Aparentemente não receosos das possíveis punições, os agricultores gaúchos ligados à Fetag-RS decidiram comercializar a safra de soja que terminará de ser colhida nos próximos dias no estado. “Acabamos de fazer um ato público aqui em Não Me Toque (RS) que reuniu mais de cinco mil trabalhadores e decidimos comercializar a safra de soja que está sendo colhida. Não podíamos mais permanecer com o clima de angústia e desespero em que estavam os agricultores”, diz Ezídio. Segundo ele, a Fetag-RS – que congrega 356 sindicatos e 527 mil associados – havia dado um prazo para o governo até o dia 20, às 10 horas. Como nenhuma decisão oficial foi tomada até então, a decisão dos agricultores era comercializar. “Devido à inércia do governo, à falta de decisão, vamos comercializar”, diz ele.

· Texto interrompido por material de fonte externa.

(** ** College-based grouping (the [if] branch, lines 127-245) *)

(** The three mutable variables of the branch. *)
Record State : Type := mkState {
  grouped_results : list Association;
  assigned_people_identifiers : gset string;
  processed_heads_identifiers : gset string;
}.

Definition initial_state : State := mkState [] ∅ ∅.

(** [grouped_results.append(row)] *)
Definition append_row (a : Association) (st : State) : State :=
  mkState (grouped_results st ++ [a])
          (assigned_people_identifiers st) (processed_heads_identifiers st).

(** [assigned_people_identifiers.add(member_id)] *)
Definition add_assigned (member_id : string) (st : State) : State :=
  mkState (grouped_results st)
          ({[member_id]} ∪ assigned_people_identifiers st)
          (processed_heads_identifiers st).

(** [if head_id is not None: processed_heads_identifiers.add(head_id)] *)
Definition add_processed (head_id : option string) (st : State) : State :=
  match head_id with
  | Some i =>
      mkState (grouped_results st) (assigned_people_identifiers st)
              ({[i]} ∪ processed_heads_identifiers st)
  | None => st
  end.

(** [identifier not in ids], where the identifier may be [None] and the set
    only ever holds strings. *)
Definition not_in (identifier : option string) (ids : gset string) : Prop :=
  match identifier with
  | Some i => i ∉ ids
  | None => True
  end.

Global Instance not_in_dec identifier ids : Decision (not_in identifier ids).
Proof. destruct identifier; simpl; apply _. Defined.

Section college_grouping.
Context (heads_data people_data : list Dict).
Context (heads_primary_column_used people_primary_column_used : string).
Context (heads_college_column people_college_column : string).

Section one_college.
Context (college_name : string) (people_in_college : list Dict).

Let num_people_in_college := length people_in_college.

(** [for _ in range(count_for_this_head)], lines 177-192. *)
Fixpoint college_members_loop (head : Dict)
    (count current_people_index_in_college : nat) (st : State)
  : nat * State :=
  match count with
  | 0 => (current_people_index_in_college, st)
  | S count' =>
      if decide (current_people_index_in_college < num_people_in_college)
      then
        let member :=
          people_in_college !!! current_people_index_in_college in
        let member_id :=
          get_identifier member people_primary_column_used in
        let st :=
          match member_id with
          | Some i =>
              if decide (i ∉ assigned_people_identifiers st)
              then add_assigned i (append_row (HeadMember head member) st)
              else st
          | None => st
          end in
        college_members_loop head count'
          (current_people_index_in_college + 1) st
      else (current_people_index_in_college, st)
  end.

(** [for head in heads_in_college], lines 160-192. *)
Fixpoint college_heads_loop (heads : list Dict)
    (base_per_head remainder current_people_index_in_college : nat)
    (st : State) : nat * State :=
  match heads with
  | [] => (current_people_index_in_college, st)
  | head :: heads' =>
      let head_id := get_identifier head heads_primary_column_used in
      let st := add_processed head_id st in
      let count_for_this_head :=
        if decide (0 < remainder) then base_per_head + 1
        else base_per_head in
      let remainder :=
        if decide (0 < remainder) then remainder - 1 else remainder in
      if decide (count_for_this_head = 0) then
        college_heads_loop heads' base_per_head remainder
          current_people_index_in_college
          (append_row
             (HeadOnly head ("No members assigned from " +:+ college_name))
             st)
      else
        let '(index, st) :=
          college_members_loop head count_for_this_head
            current_people_index_in_college st in
        college_heads_loop heads' base_per_head remainder index st
  end.

(** [for head in heads_in_college], lines 194-202. *)
Definition college_without_people (heads_in_college : list Dict)
    (st : State) : State :=
  foldl (λ st head,
           let head_id := get_identifier head heads_primary_column_used in
           append_row
             (HeadOnly head
                ("No members from " +:+ college_name +:+
                 " assigned to this head"))
             (add_processed head_id st))
        st heads_in_college.
End one_college.

(** The body of [for college_name, heads_in_college in
    heads_by_college.items()]. *)
Definition college_step (people_by_college : Buckets) (st : State)
    (entry : string * list Dict) : State :=
  let '(college_name, heads_in_college) := entry in
  let people_in_college := bucket_get college_name people_by_college in
  if decide (heads_in_college ≠ [] ∧ people_in_college ≠ []) then
    let num_people_in_college := length people_in_college in
    let num_heads_in_college := length heads_in_college in
    let base_per_head := num_people_in_college / num_heads_in_college in
    let remainder := num_people_in_college `mod` num_heads_in_college in
    (college_heads_loop college_name people_in_college heads_in_college
       base_per_head remainder 0 st).2
  else if decide (heads_in_college ≠ []) then
    college_without_people college_name heads_in_college st
  else st.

Segundo o presidente da Fetag-RS, a instituição recomenda a pesquisa sobre os transgênicos. Ele afirma ainda que todos os segmentos de agricultores plantaram as sementes geneticamente modificadas – pequenos, médios e grandes (portanto a não comercialização afetaria todas as camadas) – e muitos deles teriam feito isso sem saber das reais implicações jurídicas. De acordo com Ezídio, o próximo passo é o encaminhamento da decisão para a Presidência da República e para a Comissão Interministerial que está cuidando do assunto.
Ao saber da decisão da Fetag-RS, Flávia Londres reafirmou a necessidade de punição: “É importante ressaltar que ações como essa não podem passar sem ser punidas, pois são uma abertura de caminho para a legalização dos transgênicos”.